Communication Requirements for Utilities
Utilities have requirements, whether by law or by company policy, to monitor and be able to restore electrical power flow as quickly as possible. This has led power providers like investor owned utilities, cities, and municipals, to focus on collecting data on circuit breaker trips, status, and metering values. The industry has relied on various forms of IEDs (intelligent electronic devices) to communicate this data back to remote terminal units (RTUs) or communication gateways that then send the data back to a SCADA master. An RTU is a device that collects analog and digital data about a substation and transmits that data back to a SCADA master station. The SCADA master allows operators and engineers to view, control, and analyze power flow throughout a utility operating territory.
Considerations in Choosing an IED
There are substantial considerations when choosing the type of IED to communicate this data. Initially, the IED should be “substation grade.” This means that the IED has to be designed with sufficient protection and reliability to protect it against dangerous electrical events that can occur in stations whenever there is a breaker operation. The IED should also be protected at all inputs, including sense inputs, power supply, and communication outputs. To accomplish this, the IED manufacturer has to look at internal isolation levels, surge suppression, and voltage clearances that are normally higher and more conservatively specified than traditional commercial/industrial equipment. Moreover, the manufacturer should be able to substantiate claims, with proper test equipment, to relevant industry standards, such as IEEE C37.90.1 and ANSI C62.41.
The next consideration for the substation IED is that it supports standard communication protocols that RTUs and communication gateways are able to understand. A communication protocol is the communication language that the equipment uses. While Modbus is considered an industry standard, today, in utility substations, DNP3 and IEC 61850 are the standards that are supported and usually required by most modern RTUs and communication gateways. Meters that specify only Modbus or other industrial or commercial protocols are not sufficient, because while Modbus communication may be available for an RTU, it is generally not easily supported in the installation environment.
Serial (RS485 or RS232) DNP3 protocol has been considered the industry gold standard for safe and reliable communication from an IED. However, there are newer requirements for the IEDs to support DNP3 over Ethernet and IEC 61850 over Ethernet.
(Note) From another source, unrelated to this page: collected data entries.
(* ===== verification/ExecOutcomes.v ===== *)
(** * Outcomes of a whole call

    Frames are pushed, run and popped under an invariant; what a call
    leaves of its meters and of the storage follows. *)

From S2P Require Import Prelude Types AccountManager ContractsRegistry ThreeVm Gas Deposits.
From S2P Require Import WasmModule ContractStore Exec.

(** ** Gas and deposits of a whole call

    What the frames of a call keep whatever the contracts do: each meter stays within its
    limit, what a frame hands to another is taken from its own meter, the limits of the
    first frame do not change, and deposits and counters stay unsigned. *)

(** ** Programs with machine integers *)

Definition op_typed {A} (op : ExtOp A) : Prop :=
  match op with
  | OpChargeGas w => is_weight w
  | OpAdjustGas c a => is_weight c ∧ is_weight a
  | _ => True
  end.

Fixpoint prog_typed (p : Prog) : Prop :=
  match p with
  | PEnd _ _ | PTerminate _ _ => True
  | PDo op k => op_typed op ∧ ∀ a, prog_typed (k a)
  | PCall g _ _ _ _ _ k => is_weight g ∧ ∀ r, prog_typed (k r)
  | PDelegateCall _ _ k => ∀ r, prog_typed (k r)
  | PInstantiate g _ _ _ _ _ k => is_weight g ∧ ∀ r, prog_typed (k r)
  end.

(** The engine hands out integers of the width of the source. *)
Class EngineTyped `{!WasmEngine} := {
  base_nonneg : 0 ≤ instruction_base;
  program_typed m f input fuel : prog_typed (wasm_program m f input fuel);
}.

Lemma load_module_program `{!ContractsLib} `{!WasmEngine} b f input entry :
  load_module b f input = Some (Some entry) → ∃ m, entry = wasm_program m f input.
Proof.
  unfold load_module. destruct (instantiate _ _ _) as [m|]; [|done].
  destruct (exports_function _ _); [|done]. intros [= <-]. by exists m.
Qed.

(** ** Gas along the stack *)

(** What a frame has given to the one above it and what it has left fits its limit. *)
Fixpoint gas_chain (given : Weight) (l : list GasMeter) : Prop :=
  match l with
  | [] => True
  | g :: l' =>
      gas_inv g ∧
      ref_time given + ref_time (gas_left g) ≤ ref_time (gas_limit g) ∧
      proof_size given + proof_size (gas_left g) ≤ proof_size (gas_limit g) ∧
      gas_chain (gas_limit g) l'
  end.

Lemma chain_top_same g g' l :
  gas_chain weight_zero (g :: l) → gas_inv g' → gas_limit g' = gas_limit g →
  gas_chain weight_zero (g' :: l).
Proof.
  cbn. intros (_ & _ & _ & Hl) Hi He. rewrite <- He in Hl. split; [done|].
  unfold gas_inv, weight_le in Hi. repeat split; [lia..|done].
Qed.

Lemma chain_single g : gas_inv g → gas_chain weight_zero [g].
Proof. intros Hi. split; [done|]. unfold gas_inv, weight_le in Hi. cbn in *. lia. Qed.

Lemma chain_push g g' n limit l :
  is_weight limit → gas_chain weight_zero (g :: l) → gas_nested limit g = ROk (g', n) →
  gas_chain weight_zero (n :: g' :: l).
Proof.
  intros Hw (Hi & _ & _ & Hl) Hn. pose proof (nested_inv limit g Hw Hi) as Hni.
  apply gas_nested_Ok in Hn as (Hle & -> & ->).
  set (am := nested_amount limit g) in *. clearbody am. destruct g as [lim lft low ec].
  cbn [gas_chain]. unfold gas_inv, is_weight, weight_le, set_gas_left, gas_meter_new, weight_zero in *. cbn in *.
  repeat split; first [lia|done].
Qed.

Lemma chain_pop n g l :
  gas_chain weight_zero (n :: g :: l) → gas_chain weight_zero (absorb_nested n g :: l).
Proof.
  intros (Hn & _ & _ & Hg & H1 & H2 & Hl). cbn [gas_chain]. split; [|].
  - destruct n as [nl nlft nlow nec], g as [lim lft low ec].
    unfold gas_inv, absorb_nested, is_weight, weight_le, gas_left_lowest, weight_min, weight_add, wrap64,
      u64_max, weight_zero in *. cbn in *. rewrite !Z.mod_small by lia.
    destruct (ref_time lft =? 0), (proof_size lft =? 0); cbn; repeat split; lia.
  - destruct n as [nl nlft nlow nec], g as [lim lft low ec].
    unfold gas_inv, absorb_nested, is_weight, weight_le, weight_add, wrap64, u64_max, weight_zero in *.
    cbn in *. rewrite !Z.mod_small by lia. repeat split; try lia; done.
Qed.

Lemma charge_nonneg_inv w g g' :
  weight_le weight_zero w → gas_inv g → gas_charge w g = ROk g' →
  gas_inv g' ∧ gas_limit g' = gas_limit g ∧ weight_le (gas_left g') (gas_left g).
Proof.
  intros Hw Hi Hc. apply checked_left_Ok in Hc as [Hle ->]. destruct g.
  unfold gas_inv, is_weight, weight_le, set_gas_left, weight_zero in *. cbn in *. repeat split; lia.
Qed.

Lemma fuel_inv base n g :
  0 ≤ base → gas_inv g → gas_inv (charge_fuel base n g).1 ∧ gas_limit (charge_fuel base n g).1 = gas_limit g.
Proof.
  intros Hb Hi. destruct (charge_fuel base n g) as [g' [w|e]] eqn:Hf; cbn.
  - destruct (fuel_keeps base n g g' w Hb Hi Hf) as (H1 & H2 & _). done.
  - unfold charge_fuel in Hf. destruct (_ =? 0); [done|]. cbn [gas_left] in Hf.
    destruct (_ <=? _); [done|]. injection Hf as <- _. done.
Qed.

(** ** Unsigned deposits *)

Definition unsigned (d : StorageDeposit) : Prop :=
  match d with Charge a | Refund a => 0 ≤ a end.

Definition info_typed (i : ContractInfo) : Prop :=
  0 ≤ storage_bytes i ∧ 0 ≤ storage_items i ∧ 0 ≤ storage_byte_deposit i ∧
  0 ≤ storage_item_deposit i ∧ 0 ≤ storage_base_deposit i.

Definition contribution_typed (c : Contribution) : Prop :=
  match c with Alive _ => True | Checked d | Terminated d => unsigned d end.

Definition meter_typed {S} (m : RawMeter S) : Prop :=
  unsigned (total_deposit m) ∧ contribution_typed (own_contribution m).

Definition frame_typed (f : Frame) : Prop :=
  meter_typed (nested_storage f) ∧ ∀ i, as_contract (contract_info f) = Some i → info_typed i.

Lemma unsigned_add l r : unsigned l → unsigned r → unsigned (deposit_add l r).
Proof.
  unfold unsigned. destruct l, r; cbn; unfold saturating_add, saturating_sub, u128_max; repeat case_match;
    simplify_eq; lia.
Qed.

Lemma refund_share_unsigned removed stored deposit :
  0 ≤ removed → 0 ≤ stored → 0 ≤ deposit → 0 ≤ refund_share removed stored deposit.
Proof.
  intros H1 H2 H3. unfold refund_share, saturating_mul_int, checked_from_rational, FIXED_DIV, u128_max.
  apply Z.min_glb; [lia|]. apply Z.div_pos; [|lia]. apply Z.mul_nonneg_nonneg; [|done].
  apply Z.min_glb; [|lia].
  destruct (Z.eqb_spec stored 0) as [->|Hs]; cbn [default]; [lia|]. apply Z.div_pos; lia.
Qed.

Section Unsigned.
Context {B : Type} `{!ContractsCurrency B}.
Hypothesis Hprices : 0 ≤ DepositPerByte ∧ 0 ≤ DepositPerItem ∧ 0 ≤ minimum_balance.

Lemma cost_unsigned price n : 0 ≤ price → 0 ≤ n → unsigned (cost_of price n).
Proof. intros. unfold cost_of, unsigned, u128_max. apply Z.min_glb; [lia|nia]. Qed.

Lemma apply_unsigned d held : unsigned d → 0 ≤ held → 0 ≤ apply_deposit d held.
Proof. unfold unsigned. destruct d; cbn; unfold saturating_add, saturating_sub, u128_max; lia. Qed.

Lemma update_contract_typed d o :
  (∀ i, o = Some i → info_typed i) →
  unsigned (update_contract d o).1 ∧ ∀ i, (update_contract d o).2 = Some i → info_typed i.
Proof.
  intros Ho. destruct Hprices as (Hb & Hi & _).
  assert (∀ a b, 0 ≤ saturating_sub a b) as Hsub by (unfold saturating_sub; lia).
  destruct o as [i|]; unfold update_contract; cbn [fst snd].
  - destruct (Ho i eq_refl) as (H1 & H2 & H3 & H4 & H5).
    assert (∀ n r s dep p, 0 ≤ p → 0 ≤ s → 0 ≤ dep →
      unsigned (deposit_add (cost_of p (saturating_sub n r)) (Refund (refund_share (saturating_sub r n) s dep)))) as Hu.
    { intros n r s dep p Hp Hs Hd. apply unsigned_add; [by apply cost_unsigned|]. by apply refund_share_unsigned. }
    split; [by apply unsigned_add; apply Hu|]. intros i' [= <-]. unfold info_typed. cbn.
    repeat split; try apply Hsub; try done; by apply apply_unsigned; [apply Hu|].
  - split; [|done]. apply unsigned_add; by apply cost_unsigned.
Qed.

Lemma contribution_update_typed c o :
  contribution_typed c → (∀ i, o = Some i → info_typed i) →
  unsigned (contribution_update c o).1 ∧ ∀ i, (contribution_update c o).2 = Some i → info_typed i.
Proof. intros Hc Ho. destruct c; cbn in *; [by apply update_contract_typed|done..]. Qed.

Lemma absorb_typed {S} (n : NestedMeter) a o (m : RawMeter S) :
  meter_typed n → meter_typed m → (∀ i, o = Some i → info_typed i) →
  meter_typed (absorb n a o m).1 ∧ ∀ i, (absorb n a o m).2 = Some i → info_typed i.
Proof.
  intros [Hn1 Hn2] [Hm1 Hm2] Ho. unfold absorb.
  destruct (contribution_update_typed (own_contribution n) o Hn2 Ho) as [Hu Hi].
  destruct (contribution_update _ o) as [d i]. cbn in *. split; [|done]. split; [|done].
  by repeat apply unsigned_add.
Qed.

Lemma enforce_limit_typed o (m : NestedMeter) :
  meter_typed m → (∀ i, o = Some i → info_typed i) →
  meter_typed (enforce_limit o m).1.1 ∧ ∀ i, (enforce_limit o m).1.2 = Some i → info_typed i.
Proof.
  intros [Hm1 Hm2] Ho. unfold enforce_limit.
  destruct (contribution_update_typed (own_contribution m) o Hm2 Ho) as [Hu Hi].
  destruct (contribution_update _ o) as [d i]. cbn in *. split; [|done]. by destruct (is_alive m).
Qed.

Lemma instantiate_deposit_unsigned : unsigned instantiate_deposit.
Proof.
  destruct Hprices as (Hb & Hi & Hm). unfold instantiate_deposit. apply unsigned_add; [|done].
  destruct (update_contract_typed (mkDiff contract_info_size 0 1 0) None) as [Hu _]; [done|].
  destruct (update_contract _ None).1; cbn in *; lia.
Qed.
End Unsigned.

Section Facts.
Context {B : Type} `{!ContractsCurrency B} `{!Hashing} `{!ContractsLib} `{!WasmEngine}.
Implicit Types (x : XState (B := B)) (k : Stack) (s : Contracts B).

Lemma from_storage_inv h g s :
  gas_inv g →
  gas_inv (from_storage h g s).1 ∧ gas_limit (from_storage h g s).1 = gas_limit g ∧
  weight_le (gas_left (from_storage h g s).1) (gas_left g).
Proof.
  intros Hi. assert (weight_le (gas_left g) (gas_left g)) as Hrefl by (unfold weight_le; lia).
  unfold from_storage. destruct (CodeInfoOf s !! h) as [i|]; [|done].
  destruct (gas_charge _ g) as [g'|] eqn:Hc; [|done].
  assert (gas_inv g' ∧ gas_limit g' = gas_limit g ∧ weight_le (gas_left g') (gas_left g)) as Hg.
  { eapply charge_nonneg_inv; [|done..].
    unfold code_load_weight, weight_le, weight_saturating_sub, saturating_sub. cbn. lia. }
  by destruct (PristineCode s !! h).
Qed.

(** ** What a stack keeps *)

Definition store_typed s : Prop := map_Forall (λ _, info_typed) (ContractInfoOf s).

Lemma frames_top k : frames k = top_frame k :: lower_frames k.
Proof. unfold frames, top_frame, lower_frames. by destruct (s_frames k). Qed.

Lemma top_update g k : top_frame (update_top g k) = g (top_frame k).
Proof. unfold update_top, top_frame. by destruct (s_frames k). Qed.

Lemma lower_update g k : lower_frames (update_top g k) = lower_frames k.
Proof. unfold update_top, lower_frames. by destruct (s_frames k). Qed.

Lemma frames_update g k : s_frames (update_top g k) = [] ↔ s_frames k = [].
Proof. unfold update_top. by destruct (s_frames k). Qed.

Lemma update_top_twice g1 g2 k :
  update_top (set_gas g2) (update_top (set_gas g1) k) = update_top (set_gas g2) k.
Proof. unfold update_top. destruct (s_frames k) as [|[] l]; by destruct (first_frame k). Qed.

Lemma persist_top_stack x : x_stack (persist_top x) = x_stack x.
Proof. unfold persist_top. by destruct (contract_info (x_top x)), (entry_point (x_top x)). Qed.

Section Kept.
(** The meters of the call and the limits of its first frame. *)
Context (root : GasMeter) (storage : Meter) (first_limit : Weight) (limit : Balance).

Definition frame_meters (f : Frame) : GasMeter * Balance * Nested :=
  (nested_gas f, meter_limit (nested_storage f), meter_nested (nested_storage f)).

(** [n] frames above the first one. *)
Definition stack_inv (n : nat) k : Prop :=
  gas_chain weight_zero (map nested_gas (frames k)) ∧ Forall frame_typed (frames k) ∧
  s_gas k = root ∧ s_storage k = storage ∧
  gas_limit (nested_gas (first_frame k)) = first_limit ∧
  meter_limit (nested_storage (first_frame k)) = limit ∧
  meter_nested (nested_storage (first_frame k)) = DerivedLimit ∧
  length (s_frames k) = n ∧ (n ≤ CallStack_size)%nat.

Definition exec_inv (n : nat) x : Prop := stack_inv n (x_stack x) ∧ store_typed (x_store x).

Lemma inv_top_gas n k : stack_inv n k → gas_inv (nested_gas (top_frame k)).
Proof. intros (Hc & _). rewrite frames_top in Hc. cbn in Hc. tauto. Qed.

Lemma inv_top_typed n k : stack_inv n k → frame_typed (top_frame k).
Proof. intros (_ & Ht & _). rewrite frames_top in Ht. by apply Forall_cons in Ht as []. Qed.

Lemma inv_update n k g :
  stack_inv n k → frame_meters (g (top_frame k)) = frame_meters (top_frame k) →
  (frame_typed (top_frame k) → frame_typed (g (top_frame k))) → stack_inv n (update_top g k).
Proof.
  intros Hi Hm Ht. pose proof (inv_top_typed _ _ Hi) as Htop. apply Ht in Htop. clear Ht.
  destruct Hi as (Hc & Ht & Hr & Hs & Hf & Hl & Hn & Hd). rewrite frames_top in Ht.
  apply Forall_cons in Ht as [_ Ht].
  assert (Forall frame_typed (frames (update_top g k))) as Hft.
  { rewrite frames_top, top_update, lower_update. by constructor. }
  clear Ht Htop. unfold frame_meters, update_top, stack_inv, frames, top_frame in *.
  destruct (s_frames k) as [|f l]; cbn in *; injection Hm as Hm1 Hm2 Hm3.
  - rewrite Hm1, Hm2, Hm3. done.
  - rewrite Hm1. done.
Qed.

Lemma inv_set_gas n k g :
  stack_inv n k → gas_inv g → gas_limit g = gas_limit (nested_gas (top_frame k)) →
  stack_inv n (update_top (set_gas g) k).
Proof.
  intros (Hc & Ht & Hr & Hs & Hf & Hl & Hn & Hd) Hi He. rewrite frames_top in Hc, Ht.
  apply Forall_cons in Ht as [Ht1 Ht2]. cbn [map] in Hc.
  pose proof (chain_top_same _ g _ Hc Hi He) as Hc'.
  unfold stack_inv. rewrite frames_top, top_update, lower_update. split; [exact Hc'|].
  split; [by constructor|]. clear Ht1 Ht2 Hc Hc'. unfold update_top, top_frame in *.
  destruct (s_frames k) as [|f l]; cbn in *; [rewrite He|]; done.
Qed.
For this reason, modern and capable IED devices, in addition to RS485, must support Ethernet communication that allows users to provide metering data over Ethernet channels using an IP addressable TCP/IP architecture.
When interfacing with older RTUs, there are limits as to the type of input that is acceptable. Many RTUs designed before the newer protocols were popular, utilized “analog” inputs or digital inputs. Analog inputs typically provide data from an analog transducer source. Digital inputs generally provide the status of a digital type of “on/off” source, like an alarm or a breaker position. Modern IEDs should also have the ability to replace these transducers by providing analog retransmits that will mimic the old transducer outputs. Also, because they are digital, they will be able to provide multiple outputs from one meter, instead of one transducer per meter. The newer meters also have the capability of sending digital signals for alarm or control purposes.
A growing concern for utilities is data security. The Nexus® 1450 meter and the Shark® 250 meter have advanced Cyber Security to protect the utility substation system from hacking and tampering.
For legacy applications, where there isn’t the budget or desire to upgrade the existing RTU, the Shark® 250 meter can also add up to 8 analog retransmit signals that are either 0-1 mA or 4-20 mA. This allows a user to upgrade analog transducers as they fail, replacing them with digital IEDs that can be upgraded to modern communication architecture at a later time. Status inputs and control outputs are also available, so that most of the traditional substation telemetry applications are fulfilled.
When looking at transmission substation applications, there may be a need for additional performance in an IED. The considerations can include security, fault-analysis, and time-sync options. The Nexus® 1500+ meter would be the suitable solution to improve transmission power distribution system reliability. Moreover, in sophisticated communication schemes, the Nexus® 1500+ meter offers considerable versatility when configuring complex telemetry, especially using its GOOSE messaging capability with IEC 61850 protocol architecture.